Repeating a time series from yyy-MM-dd to yyyy-MM-dd-hh-mm

Question

0 votes

I have a matrix where the first column is a time series with dates down to one minute resolution, in the format: yyyy-MM-dd-hh-mm. And in the columns next to it I want to add several types of measured data.

The problem is that some of this data has a lower resolution, for example only measured once a day in the format: yyyy-MM-dd.

What I want to do is insert this data in the high resolution matrix and having the daily values repeated across all hours and minutes of the correct day so that there are no gaps between the values.

Example: I have carbon dioxide data from 2011 measured daily.

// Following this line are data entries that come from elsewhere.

Lemma follows_incoming env rdy msg a a' :
  honest rdy a -> conn_rx rdy = Some (Some msg) ->
  handle_incomming_message (E := anyhow) env msg a = (Ok tt, a') -> follows a a'.
Proof using Laws PL.
  intros Hhon Hrx Hrun Hs Hr h Hh. destruct msg as [[b|]]; cbn [handle_incomming_message] in Hrun.
  - destruct (sync_decode (sync_bytes b)) as [m|] eqn:Hdec; [|injection Hrun as <-; by apply (reflexivity (R := follows) a)].
    destruct (Hhon b m h Hrx Hdec Hh) as ([msgs reply] & d & h' & Er & Hh' & Hk & Hfrom).
    pose proof (receive_sound _ _ _ _ Hs Er) as Hs'.
    destruct (receive_reports _ _ _ _ _ _ _ Er Hh Hh') as [Hin Hall].
    unfold bind at 1, catch, on_repo in Hrun. rewrite Er in Hrun. unfold bind at 1, modify in Hrun.
    set (a1 := set_reset_doc_state false (set_doc_state d a)) in Hrun.
    assert (exists os, (if bool_decide (msgs = []) then ret tt
        else to_receiver (E := anyhow) (fun n => ProcessMessages n msgs)) a1 = (Ok tt, add_log os a1) /\ told_by os = msgs /\
        omap conn_report os = []) as (os & E1 & Hos & Hrep).
    { case_bool_decide as Hnil; [exists []; by rewrite add_log_nil, Hnil|]. unfold to_receiver, bind, gets, emit, modify.
      cbn [msg_receiver a1 set_reset_doc_state set_doc_state]. rewrite Hr. eexists. split; [done|]. split; [apply told_by_messages|done]. }
    rewrite (bind_ok _ _ _ _ _ E1) in Hrun.
    assert (exists es, a' = add_log (ConnEffect <$> es) (add_log os a1)) as [es ->].
    { destruct reply as [om|]; injection Hrun as <-; [by eexists|]. exists []. symmetry. apply add_log_nil. }
    split; [done| |done|].
    { intros _. destruct Hs as [Hsp _]. destruct (receive_sync_message_durable _ _ _ _ _ Hsp Er) as (_ & _ & _ & _ & Hok).
      by apply Hok. }
    eexists h', _. split; [cbn [log add_log]; by rewrite <- (assoc_L (++))|]. do 2 (split; [done|]).
    split; [intros x|split; [intros x|apply reported_same; [done..|by rewrite omap_app, conn_report_conn, Hrep]]].
    + rewrite told_by_app, told_by_conn, app_nil_r, Hos. split; [apply Hall|]. intros [Hx|Hx]; [|by apply Hin].
      by eapply keeps_messages_elem.
    + intros [?|?]%Hfrom; auto.
  - destruct (receive_sync_message None (doc_state a)) as [o d] eqn:Er. pose proof (receive_sound _ _ _ _ Hs Er) as Hs'.
    destruct (receive_none _ _ _ Er) as (reply & -> & Hd).
    unfold bind at 1, catch, on_repo in Hrun. rewrite Er in Hrun. unfold bind at 1, modify in Hrun.
    rewrite bool_decide_eq_true_2 in Hrun by done. unfold bind at 1, ret at 1 in Hrun.
    assert (all_saved (doc_state a) -> all_saved d) as Hsv.
    { intros Ha. destruct Hs as [Hsp Hf]. by destruct (receive_none_step _ _ _ (conj Hsp (conj Ha Hf)) Er) as [(_ & ? & _) _]. }
    assert (follows a a') as Hf; [|by apply Hf]. destruct reply as [om|]; injection Hrun as <-.
    + eapply (follows_quiet a); try done; [apply told_by_conn|]. apply reported_same; [done..|apply conn_report_conn].
    + eapply (follows_quiet a _ []); try done. cbn. by rewrite app_nil_r.
Qed.
(* ===== verification/Network.v ===== *)
(** Two peers over the lifetime of their chat: each is an actor with a client that follows
    it, or shut down with its database; connections come up and break, applications stop and
    are started again, and messages are sent all the while. The integration tests at the end
    of src/src/app.rs are scripts of this network. *)
From S2P Require Import Prelude External Wire Errors ChatTypes Database Serial Automerge Schema Repository Connection Sync Manager Link Receiver Clients.
From stdpp Require Import base gmap strings list relations sorting.
From Stdlib Require Import ZArith Lia.
Import ChatRepository ChatManager TestReceiver(all_msgs, TestChatManagerStateReceiver).
Open Scope tryst_scope.

Inductive side := PeerA | PeerB.
#[export] Instance side_eq_dec : EqDecision side.
Proof. solve_decision. Defined.
Definition other (s : side) : side := match s with PeerA => PeerB | PeerB => PeerA end.
Definition at_side {A} (s : side) (x : A) (f : side -> A) : side -> A := fun t => if decide (t = s) then x else f t.

Lemma at_side_eq {A} s (x : A) f : at_side s x f s = x.
Proof. unfold at_side. by rewrite decide_True. Qed.
Lemma at_side_ne {A} s t (x : A) f : t <> s -> at_side s x f t = f t.
Proof. intros Ht. unfold at_side. by rewrite decide_False. Qed.
Lemma other_ne s : other s <> s.
Proof. by destruct s. Qed.

(** ** The network *)
Section Network.
Context {Ids : EndpointIds} {Us : Uuids} {OI : ObjIds} {AM : Automerges} {SC : SyncCodec AM} {V : DocViews AM}.

(** Whose chat it is at either side, and the receiver its user subscribes. *)
Variables (chat_of : side -> ChatId) (client_of : side -> nat).

(** A peer whose user opened the chat: the client's view when it had subscribed, the actor
    at that moment and now; or a peer that is shut down, with its database. *)
Inductive node :=
| Up (view : TestChatManagerStateReceiver) (since current : Actor)
| Down (w : World Db).

(** What is on its way to either side, when there is a connection. *)
Record Net := { nodes : side -> node; wire : option (side -> list ProtoMessage) }.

I want the measured value for 2011-01-01 to be repeated in the bigger matrix all the way from 2011-01-01-00-00 to 2011-01-01-23-59 where then 2011-01-02 starts and so on..

I imagine this shouldn’t be too complicated to do but I’m having trouble figuring out how to do it. Any suggestions?

Thanks.

0 Comments
Show -2 older comments Hide -2 older comments

Sign in to comment.

Sign in to answer this question.

Follow Question

Answer 1

Guillaume on 17 Feb 2015

Open in MATLAB Online

0 votes

Actually, for this I would use date vectors. You can then use ismember with the 'rows' option to locate the matching rows of minute and daily data (using only the year month day columns of the date vectors):

%demo data, yours does not overlap:
DailyDatenum = [734504:734868; 1:365]';
MinuteDatenum = [734502:1/24/60:734870]';
Dailydv = datevec(DailyDatenum(:, 1));
Minutedv = datevec(MinuteDatenum(:, 1));
[ispresent, row] = ismember(Minutedv(:, 1:3), Dailydv(:, 1:3), 'rows');
MinuteDatenum(ispresent, 2) = DailyDatenum(row(ispresent), 2);

6 Comments
Show 4 older comments Hide 4 older comments

PetterS on 18 Feb 2015

Open in MATLAB Online

Oh I just realized that the minute time series I attached was for 2000 instead of 2011, that was a mistake! But when I changed that this method worked beautifully and did just what I had hoped, thank you so much! However I have two additional questions:

1. I also have more data that I want to fit in the same time series, some of it is in really strange intervals like every 7 min for a while and then a gap for a few days and then 15 min intervals and so on… really random stuff. Since this method breaks down the time so elegantly in date vectors, could I use it to automatically fit that data in the same way and fill in the gaps between the data? And what would I have to change in that case, would:

ismember(Minutedv(:, 1:5), Dailydv(:, 1:5), 'rows')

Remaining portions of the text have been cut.